### Work instructions
Within the entries below, the lines from the one with "update : obj → R → R * result string unit;" through the one with "ABool (remove i s)" are to be set down exactly, both ends kept.

### Records excerpted from a collection
▽

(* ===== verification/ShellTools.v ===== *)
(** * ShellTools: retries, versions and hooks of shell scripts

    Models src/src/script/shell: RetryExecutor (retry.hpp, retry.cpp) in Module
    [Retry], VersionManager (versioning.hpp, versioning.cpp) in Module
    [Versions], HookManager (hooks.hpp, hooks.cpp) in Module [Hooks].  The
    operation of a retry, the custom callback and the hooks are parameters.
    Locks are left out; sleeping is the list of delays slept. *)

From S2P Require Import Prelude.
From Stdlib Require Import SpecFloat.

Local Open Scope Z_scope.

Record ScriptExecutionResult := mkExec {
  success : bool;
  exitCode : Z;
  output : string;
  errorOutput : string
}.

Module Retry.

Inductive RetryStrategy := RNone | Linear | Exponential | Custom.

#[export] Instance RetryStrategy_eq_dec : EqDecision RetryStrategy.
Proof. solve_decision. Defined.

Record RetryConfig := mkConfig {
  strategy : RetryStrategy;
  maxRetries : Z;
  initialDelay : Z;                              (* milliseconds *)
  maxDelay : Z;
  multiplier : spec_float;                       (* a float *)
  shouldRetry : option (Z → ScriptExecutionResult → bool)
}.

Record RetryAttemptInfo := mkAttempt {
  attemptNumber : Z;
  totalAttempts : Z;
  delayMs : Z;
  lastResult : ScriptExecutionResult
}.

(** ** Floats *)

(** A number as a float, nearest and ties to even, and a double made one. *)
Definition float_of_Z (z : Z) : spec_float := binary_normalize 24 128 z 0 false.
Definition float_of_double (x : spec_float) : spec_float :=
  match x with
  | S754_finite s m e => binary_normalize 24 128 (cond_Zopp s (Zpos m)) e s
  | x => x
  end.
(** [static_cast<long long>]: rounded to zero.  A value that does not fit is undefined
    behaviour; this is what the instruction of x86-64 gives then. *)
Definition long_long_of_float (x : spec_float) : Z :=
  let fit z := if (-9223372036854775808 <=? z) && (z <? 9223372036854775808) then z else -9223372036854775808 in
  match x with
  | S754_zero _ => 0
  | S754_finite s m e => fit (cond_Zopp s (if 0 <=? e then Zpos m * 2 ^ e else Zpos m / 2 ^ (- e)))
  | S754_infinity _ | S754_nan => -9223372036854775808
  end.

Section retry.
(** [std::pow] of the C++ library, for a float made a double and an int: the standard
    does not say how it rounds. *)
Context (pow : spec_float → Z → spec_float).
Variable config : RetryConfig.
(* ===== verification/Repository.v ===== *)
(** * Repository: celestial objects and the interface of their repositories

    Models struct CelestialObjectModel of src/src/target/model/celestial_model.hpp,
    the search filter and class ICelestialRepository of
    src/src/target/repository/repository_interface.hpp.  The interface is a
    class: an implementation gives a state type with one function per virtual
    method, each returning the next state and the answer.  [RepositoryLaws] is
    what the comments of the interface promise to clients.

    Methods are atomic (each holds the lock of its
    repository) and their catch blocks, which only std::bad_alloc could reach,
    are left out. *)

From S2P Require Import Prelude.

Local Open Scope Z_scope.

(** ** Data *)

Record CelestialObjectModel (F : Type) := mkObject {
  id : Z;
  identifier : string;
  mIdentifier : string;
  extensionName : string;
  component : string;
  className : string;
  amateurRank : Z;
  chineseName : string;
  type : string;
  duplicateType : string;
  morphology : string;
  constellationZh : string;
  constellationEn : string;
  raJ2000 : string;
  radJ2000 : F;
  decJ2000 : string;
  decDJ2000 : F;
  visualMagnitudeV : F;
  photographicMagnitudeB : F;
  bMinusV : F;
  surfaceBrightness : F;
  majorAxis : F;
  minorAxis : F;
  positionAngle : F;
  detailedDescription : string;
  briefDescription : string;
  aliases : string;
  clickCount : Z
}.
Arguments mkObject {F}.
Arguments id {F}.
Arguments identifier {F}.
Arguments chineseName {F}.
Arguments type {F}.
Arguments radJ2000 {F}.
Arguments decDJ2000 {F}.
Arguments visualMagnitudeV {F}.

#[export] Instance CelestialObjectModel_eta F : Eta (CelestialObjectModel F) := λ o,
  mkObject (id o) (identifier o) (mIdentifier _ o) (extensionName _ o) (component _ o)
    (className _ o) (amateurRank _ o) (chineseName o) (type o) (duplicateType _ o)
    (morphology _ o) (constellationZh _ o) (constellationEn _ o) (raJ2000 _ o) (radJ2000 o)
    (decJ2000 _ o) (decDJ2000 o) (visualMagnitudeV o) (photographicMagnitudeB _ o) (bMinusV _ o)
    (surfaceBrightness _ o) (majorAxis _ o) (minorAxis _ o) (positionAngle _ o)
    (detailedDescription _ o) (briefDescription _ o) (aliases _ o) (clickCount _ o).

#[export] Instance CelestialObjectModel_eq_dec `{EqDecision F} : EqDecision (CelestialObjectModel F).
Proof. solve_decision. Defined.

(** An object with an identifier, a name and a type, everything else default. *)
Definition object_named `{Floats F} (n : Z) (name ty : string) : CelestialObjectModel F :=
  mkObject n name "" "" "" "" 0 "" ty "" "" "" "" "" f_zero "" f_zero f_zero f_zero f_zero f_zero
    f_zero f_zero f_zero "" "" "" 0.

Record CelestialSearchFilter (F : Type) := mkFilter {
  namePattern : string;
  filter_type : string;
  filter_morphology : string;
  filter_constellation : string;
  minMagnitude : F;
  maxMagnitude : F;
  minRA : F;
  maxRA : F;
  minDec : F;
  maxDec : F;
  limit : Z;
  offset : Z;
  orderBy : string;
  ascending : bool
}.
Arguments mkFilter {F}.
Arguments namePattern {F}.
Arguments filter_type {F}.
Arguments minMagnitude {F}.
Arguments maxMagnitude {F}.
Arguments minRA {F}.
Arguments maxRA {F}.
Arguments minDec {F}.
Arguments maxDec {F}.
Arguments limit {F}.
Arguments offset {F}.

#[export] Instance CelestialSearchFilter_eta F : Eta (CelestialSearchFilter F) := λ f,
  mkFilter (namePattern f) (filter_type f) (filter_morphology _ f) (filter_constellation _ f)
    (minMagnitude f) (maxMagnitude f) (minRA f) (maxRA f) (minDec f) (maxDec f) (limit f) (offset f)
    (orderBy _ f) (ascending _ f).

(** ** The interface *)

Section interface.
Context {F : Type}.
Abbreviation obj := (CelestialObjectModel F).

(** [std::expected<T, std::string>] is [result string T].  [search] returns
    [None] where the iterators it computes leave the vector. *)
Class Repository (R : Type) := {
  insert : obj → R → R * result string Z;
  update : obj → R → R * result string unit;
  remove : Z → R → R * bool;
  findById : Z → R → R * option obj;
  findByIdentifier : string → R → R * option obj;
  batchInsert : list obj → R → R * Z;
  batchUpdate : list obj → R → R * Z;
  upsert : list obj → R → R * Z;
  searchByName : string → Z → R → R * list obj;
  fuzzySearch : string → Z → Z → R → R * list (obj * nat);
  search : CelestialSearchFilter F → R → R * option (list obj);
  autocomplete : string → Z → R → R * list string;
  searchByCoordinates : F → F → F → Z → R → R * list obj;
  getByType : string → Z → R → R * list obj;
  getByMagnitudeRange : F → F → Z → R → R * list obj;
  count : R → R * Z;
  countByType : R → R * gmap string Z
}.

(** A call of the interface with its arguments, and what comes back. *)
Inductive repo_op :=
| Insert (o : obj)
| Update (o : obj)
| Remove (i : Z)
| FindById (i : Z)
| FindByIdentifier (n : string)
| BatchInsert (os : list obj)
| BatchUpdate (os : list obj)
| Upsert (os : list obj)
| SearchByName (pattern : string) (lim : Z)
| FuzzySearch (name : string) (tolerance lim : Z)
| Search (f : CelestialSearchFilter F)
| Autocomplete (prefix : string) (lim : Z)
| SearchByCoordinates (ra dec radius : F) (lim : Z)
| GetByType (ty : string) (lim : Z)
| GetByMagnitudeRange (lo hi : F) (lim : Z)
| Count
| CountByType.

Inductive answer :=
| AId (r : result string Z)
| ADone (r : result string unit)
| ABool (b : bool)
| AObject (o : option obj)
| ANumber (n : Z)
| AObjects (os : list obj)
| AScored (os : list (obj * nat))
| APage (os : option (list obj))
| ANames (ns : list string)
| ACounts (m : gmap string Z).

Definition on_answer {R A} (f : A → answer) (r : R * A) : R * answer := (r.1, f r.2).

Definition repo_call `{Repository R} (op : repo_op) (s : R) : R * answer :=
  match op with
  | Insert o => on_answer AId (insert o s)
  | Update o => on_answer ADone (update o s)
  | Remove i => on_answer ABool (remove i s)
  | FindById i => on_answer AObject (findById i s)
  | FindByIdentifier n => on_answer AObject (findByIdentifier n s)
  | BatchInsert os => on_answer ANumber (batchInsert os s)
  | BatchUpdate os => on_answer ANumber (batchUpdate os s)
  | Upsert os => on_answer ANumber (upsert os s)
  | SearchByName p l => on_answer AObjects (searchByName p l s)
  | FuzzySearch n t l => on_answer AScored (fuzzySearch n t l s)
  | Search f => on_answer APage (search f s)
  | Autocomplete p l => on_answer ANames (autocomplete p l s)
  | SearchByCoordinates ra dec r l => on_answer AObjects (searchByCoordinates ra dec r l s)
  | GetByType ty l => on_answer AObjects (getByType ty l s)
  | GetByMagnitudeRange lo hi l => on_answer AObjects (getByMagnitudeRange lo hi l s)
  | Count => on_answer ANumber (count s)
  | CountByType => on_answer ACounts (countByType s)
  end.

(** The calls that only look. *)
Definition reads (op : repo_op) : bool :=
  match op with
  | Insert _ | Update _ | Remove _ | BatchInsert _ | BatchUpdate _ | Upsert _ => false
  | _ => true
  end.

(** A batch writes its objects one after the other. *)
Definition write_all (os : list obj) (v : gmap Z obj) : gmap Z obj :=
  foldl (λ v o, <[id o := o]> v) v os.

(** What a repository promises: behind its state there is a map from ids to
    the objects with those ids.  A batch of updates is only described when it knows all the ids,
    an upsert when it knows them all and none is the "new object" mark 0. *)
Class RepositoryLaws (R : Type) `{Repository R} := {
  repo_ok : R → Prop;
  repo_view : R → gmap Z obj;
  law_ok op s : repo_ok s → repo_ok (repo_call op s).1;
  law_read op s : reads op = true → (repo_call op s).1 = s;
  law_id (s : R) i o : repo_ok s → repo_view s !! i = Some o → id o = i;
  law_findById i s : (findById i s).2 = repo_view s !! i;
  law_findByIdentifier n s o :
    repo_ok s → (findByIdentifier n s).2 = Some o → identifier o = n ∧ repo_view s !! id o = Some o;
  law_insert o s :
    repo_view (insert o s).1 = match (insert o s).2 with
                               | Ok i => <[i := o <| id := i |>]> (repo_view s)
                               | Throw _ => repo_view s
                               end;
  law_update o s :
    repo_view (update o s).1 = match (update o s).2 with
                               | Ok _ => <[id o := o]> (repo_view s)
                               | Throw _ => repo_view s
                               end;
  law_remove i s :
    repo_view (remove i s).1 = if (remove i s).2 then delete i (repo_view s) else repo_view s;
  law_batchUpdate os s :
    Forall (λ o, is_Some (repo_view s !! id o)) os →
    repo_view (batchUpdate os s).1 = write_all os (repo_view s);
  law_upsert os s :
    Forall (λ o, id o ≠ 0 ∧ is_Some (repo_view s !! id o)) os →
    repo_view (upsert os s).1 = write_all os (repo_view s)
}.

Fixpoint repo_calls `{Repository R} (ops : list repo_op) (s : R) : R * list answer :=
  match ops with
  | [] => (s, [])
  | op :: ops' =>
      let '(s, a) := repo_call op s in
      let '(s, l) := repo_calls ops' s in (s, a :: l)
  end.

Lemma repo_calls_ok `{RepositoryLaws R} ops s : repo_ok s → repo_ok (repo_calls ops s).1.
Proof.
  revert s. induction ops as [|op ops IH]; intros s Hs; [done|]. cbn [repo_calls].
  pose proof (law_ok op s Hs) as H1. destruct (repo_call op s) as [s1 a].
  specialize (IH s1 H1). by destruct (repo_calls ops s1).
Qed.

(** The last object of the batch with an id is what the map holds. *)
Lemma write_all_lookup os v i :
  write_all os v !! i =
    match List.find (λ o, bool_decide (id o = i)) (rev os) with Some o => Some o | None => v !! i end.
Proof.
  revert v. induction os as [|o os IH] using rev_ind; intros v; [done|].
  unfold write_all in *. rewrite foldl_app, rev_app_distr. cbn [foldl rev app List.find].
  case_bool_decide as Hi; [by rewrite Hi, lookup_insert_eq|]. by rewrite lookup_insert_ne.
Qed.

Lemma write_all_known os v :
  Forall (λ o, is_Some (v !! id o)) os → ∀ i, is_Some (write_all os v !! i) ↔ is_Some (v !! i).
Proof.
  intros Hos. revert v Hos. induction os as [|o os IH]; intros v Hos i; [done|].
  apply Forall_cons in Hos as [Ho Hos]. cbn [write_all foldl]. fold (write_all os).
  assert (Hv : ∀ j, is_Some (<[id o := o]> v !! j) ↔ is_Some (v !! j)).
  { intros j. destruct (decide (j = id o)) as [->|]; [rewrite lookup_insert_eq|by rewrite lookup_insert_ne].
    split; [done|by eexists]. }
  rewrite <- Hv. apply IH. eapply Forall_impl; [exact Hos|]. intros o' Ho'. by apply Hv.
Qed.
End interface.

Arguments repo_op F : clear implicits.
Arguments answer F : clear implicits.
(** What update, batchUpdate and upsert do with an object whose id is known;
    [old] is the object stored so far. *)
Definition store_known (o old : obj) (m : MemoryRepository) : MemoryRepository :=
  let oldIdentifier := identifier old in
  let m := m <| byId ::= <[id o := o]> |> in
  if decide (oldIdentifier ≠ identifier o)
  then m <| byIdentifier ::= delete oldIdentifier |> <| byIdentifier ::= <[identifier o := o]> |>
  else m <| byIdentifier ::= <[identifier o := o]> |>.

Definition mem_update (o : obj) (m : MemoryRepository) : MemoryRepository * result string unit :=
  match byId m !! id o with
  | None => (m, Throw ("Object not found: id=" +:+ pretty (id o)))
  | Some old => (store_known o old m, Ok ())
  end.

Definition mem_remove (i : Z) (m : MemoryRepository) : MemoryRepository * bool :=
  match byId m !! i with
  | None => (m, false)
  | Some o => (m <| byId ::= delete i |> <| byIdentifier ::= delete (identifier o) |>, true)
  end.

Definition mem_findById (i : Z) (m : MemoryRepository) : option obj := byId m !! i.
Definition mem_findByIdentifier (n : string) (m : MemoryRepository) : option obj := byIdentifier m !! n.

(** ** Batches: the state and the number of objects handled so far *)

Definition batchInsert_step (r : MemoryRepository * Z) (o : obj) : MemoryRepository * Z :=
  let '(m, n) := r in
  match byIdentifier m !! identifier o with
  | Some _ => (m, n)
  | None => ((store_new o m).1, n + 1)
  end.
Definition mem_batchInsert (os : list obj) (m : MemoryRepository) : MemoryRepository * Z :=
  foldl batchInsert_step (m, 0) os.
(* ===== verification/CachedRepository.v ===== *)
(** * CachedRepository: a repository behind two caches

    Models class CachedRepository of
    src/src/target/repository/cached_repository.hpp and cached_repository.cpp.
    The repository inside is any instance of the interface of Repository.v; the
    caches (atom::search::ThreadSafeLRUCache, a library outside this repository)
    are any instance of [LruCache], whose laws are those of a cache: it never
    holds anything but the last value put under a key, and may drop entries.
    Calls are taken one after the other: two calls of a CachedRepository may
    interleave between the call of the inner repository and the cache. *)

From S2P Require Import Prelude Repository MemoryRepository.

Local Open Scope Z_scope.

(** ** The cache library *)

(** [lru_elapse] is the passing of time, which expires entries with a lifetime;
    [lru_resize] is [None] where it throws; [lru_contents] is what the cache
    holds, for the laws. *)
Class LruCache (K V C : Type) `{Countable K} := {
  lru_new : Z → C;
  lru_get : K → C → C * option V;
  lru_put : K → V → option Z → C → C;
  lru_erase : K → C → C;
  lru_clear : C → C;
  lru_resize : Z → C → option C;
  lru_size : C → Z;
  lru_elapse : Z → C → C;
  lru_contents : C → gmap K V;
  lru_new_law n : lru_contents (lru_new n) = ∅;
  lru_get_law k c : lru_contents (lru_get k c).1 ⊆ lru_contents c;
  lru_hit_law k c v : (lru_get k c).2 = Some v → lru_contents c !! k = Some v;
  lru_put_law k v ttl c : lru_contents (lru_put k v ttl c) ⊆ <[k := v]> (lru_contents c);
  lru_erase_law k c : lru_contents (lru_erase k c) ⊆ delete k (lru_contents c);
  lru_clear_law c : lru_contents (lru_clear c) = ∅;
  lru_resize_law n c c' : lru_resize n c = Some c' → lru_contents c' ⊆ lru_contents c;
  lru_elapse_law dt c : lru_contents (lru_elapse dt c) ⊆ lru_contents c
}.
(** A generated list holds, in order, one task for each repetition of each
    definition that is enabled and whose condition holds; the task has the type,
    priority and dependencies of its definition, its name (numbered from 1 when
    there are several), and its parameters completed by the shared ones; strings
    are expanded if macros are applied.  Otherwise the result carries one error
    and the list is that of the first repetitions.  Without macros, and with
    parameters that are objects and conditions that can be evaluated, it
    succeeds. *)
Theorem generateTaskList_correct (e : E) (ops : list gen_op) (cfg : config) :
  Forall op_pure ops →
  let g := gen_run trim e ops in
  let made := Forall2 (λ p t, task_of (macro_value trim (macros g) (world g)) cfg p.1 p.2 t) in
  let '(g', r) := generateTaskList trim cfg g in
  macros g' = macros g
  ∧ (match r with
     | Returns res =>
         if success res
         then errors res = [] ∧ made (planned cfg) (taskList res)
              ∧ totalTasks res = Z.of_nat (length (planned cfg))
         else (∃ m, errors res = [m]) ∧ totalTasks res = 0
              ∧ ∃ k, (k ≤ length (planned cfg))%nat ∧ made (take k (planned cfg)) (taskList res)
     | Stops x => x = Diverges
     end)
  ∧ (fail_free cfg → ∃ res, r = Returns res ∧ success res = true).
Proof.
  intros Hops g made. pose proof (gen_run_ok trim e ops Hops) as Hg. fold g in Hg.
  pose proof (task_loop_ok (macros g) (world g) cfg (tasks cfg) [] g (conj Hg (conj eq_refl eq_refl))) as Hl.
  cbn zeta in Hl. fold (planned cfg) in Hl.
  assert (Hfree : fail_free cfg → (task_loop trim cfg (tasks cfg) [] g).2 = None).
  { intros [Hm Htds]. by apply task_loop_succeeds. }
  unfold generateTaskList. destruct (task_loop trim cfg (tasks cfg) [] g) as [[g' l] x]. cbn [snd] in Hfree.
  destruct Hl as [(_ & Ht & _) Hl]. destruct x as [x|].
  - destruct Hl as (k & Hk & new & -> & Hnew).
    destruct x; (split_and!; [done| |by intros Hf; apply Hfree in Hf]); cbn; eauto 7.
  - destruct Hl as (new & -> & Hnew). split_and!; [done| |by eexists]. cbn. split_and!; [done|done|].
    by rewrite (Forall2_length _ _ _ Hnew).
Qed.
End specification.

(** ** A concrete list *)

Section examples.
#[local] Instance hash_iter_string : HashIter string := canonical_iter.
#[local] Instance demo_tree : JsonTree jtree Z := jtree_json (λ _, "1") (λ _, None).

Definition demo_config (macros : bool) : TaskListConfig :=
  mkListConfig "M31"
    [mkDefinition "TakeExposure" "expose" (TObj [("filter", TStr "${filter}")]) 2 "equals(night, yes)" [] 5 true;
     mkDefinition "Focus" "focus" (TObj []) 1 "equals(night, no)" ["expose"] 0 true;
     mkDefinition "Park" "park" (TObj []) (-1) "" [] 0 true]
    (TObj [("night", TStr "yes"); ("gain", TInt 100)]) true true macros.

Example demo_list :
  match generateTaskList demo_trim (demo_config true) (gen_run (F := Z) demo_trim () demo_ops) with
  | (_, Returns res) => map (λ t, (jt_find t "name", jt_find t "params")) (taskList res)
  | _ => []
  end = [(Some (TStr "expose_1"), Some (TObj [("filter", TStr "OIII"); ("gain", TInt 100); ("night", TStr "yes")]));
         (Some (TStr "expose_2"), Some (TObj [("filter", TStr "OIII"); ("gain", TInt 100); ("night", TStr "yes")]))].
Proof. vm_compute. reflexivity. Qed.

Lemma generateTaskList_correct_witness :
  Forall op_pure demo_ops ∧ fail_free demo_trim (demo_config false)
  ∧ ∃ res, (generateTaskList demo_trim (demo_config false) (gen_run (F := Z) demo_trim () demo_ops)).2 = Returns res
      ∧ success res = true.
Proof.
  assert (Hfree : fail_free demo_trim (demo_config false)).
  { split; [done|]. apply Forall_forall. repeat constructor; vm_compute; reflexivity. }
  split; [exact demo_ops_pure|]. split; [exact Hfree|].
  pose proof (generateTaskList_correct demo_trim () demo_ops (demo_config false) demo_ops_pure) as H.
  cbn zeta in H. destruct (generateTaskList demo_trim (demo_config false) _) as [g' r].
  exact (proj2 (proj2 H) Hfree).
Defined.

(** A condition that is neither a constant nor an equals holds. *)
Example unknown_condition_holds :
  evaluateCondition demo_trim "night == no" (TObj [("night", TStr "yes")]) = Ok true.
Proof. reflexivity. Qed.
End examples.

△

### Response
  update : obj → R → R * result string unit;
  remove : Z → R → R * bool;
  findById : Z → R → R * option obj;
  findByIdentifier : string → R → R * option obj;
  batchInsert : list obj → R → R * Z;
  batchUpdate : list obj → R → R * Z;
  upsert : list obj → R → R * Z;
  searchByName : string → Z → R → R * list obj;
  fuzzySearch : string → Z → Z → R → R * list (obj * nat);
  search : CelestialSearchFilter F → R → R * option (list obj);
  autocomplete : string → Z → R → R * list string;
  searchByCoordinates : F → F → F → Z → R → R * list obj;
  getByType : string → Z → R → R * list obj;
  getByMagnitudeRange : F → F → Z → R → R * list obj;
  count : R → R * Z;
  countByType : R → R * gmap string Z
}.

(** A call of the interface with its arguments, and what comes back. *)
Inductive repo_op :=
| Insert (o : obj)
| Update (o : obj)
| Remove (i : Z)
| FindById (i : Z)
| FindByIdentifier (n : string)
| BatchInsert (os : list obj)
| BatchUpdate (os : list obj)
| Upsert (os : list obj)
| SearchByName (pattern : string) (lim : Z)
| FuzzySearch (name : string) (tolerance lim : Z)
| Search (f : CelestialSearchFilter F)
| Autocomplete (prefix : string) (lim : Z)
| SearchByCoordinates (ra dec radius : F) (lim : Z)
| GetByType (ty : string) (lim : Z)
| GetByMagnitudeRange (lo hi : F) (lim : Z)
| Count
| CountByType.

Inductive answer :=
| AId (r : result string Z)
| ADone (r : result string unit)
| ABool (b : bool)
| AObject (o : option obj)
| ANumber (n : Z)
| AObjects (os : list obj)
| AScored (os : list (obj * nat))
| APage (os : option (list obj))
| ANames (ns : list string)
| ACounts (m : gmap string Z).

Definition on_answer {R A} (f : A → answer) (r : R * A) : R * answer := (r.1, f r.2).

Definition repo_call `{Repository R} (op : repo_op) (s : R) : R * answer :=
  match op with
  | Insert o => on_answer AId (insert o s)
  | Update o => on_answer ADone (update o s)
  | Remove i => on_answer ABool (remove i s)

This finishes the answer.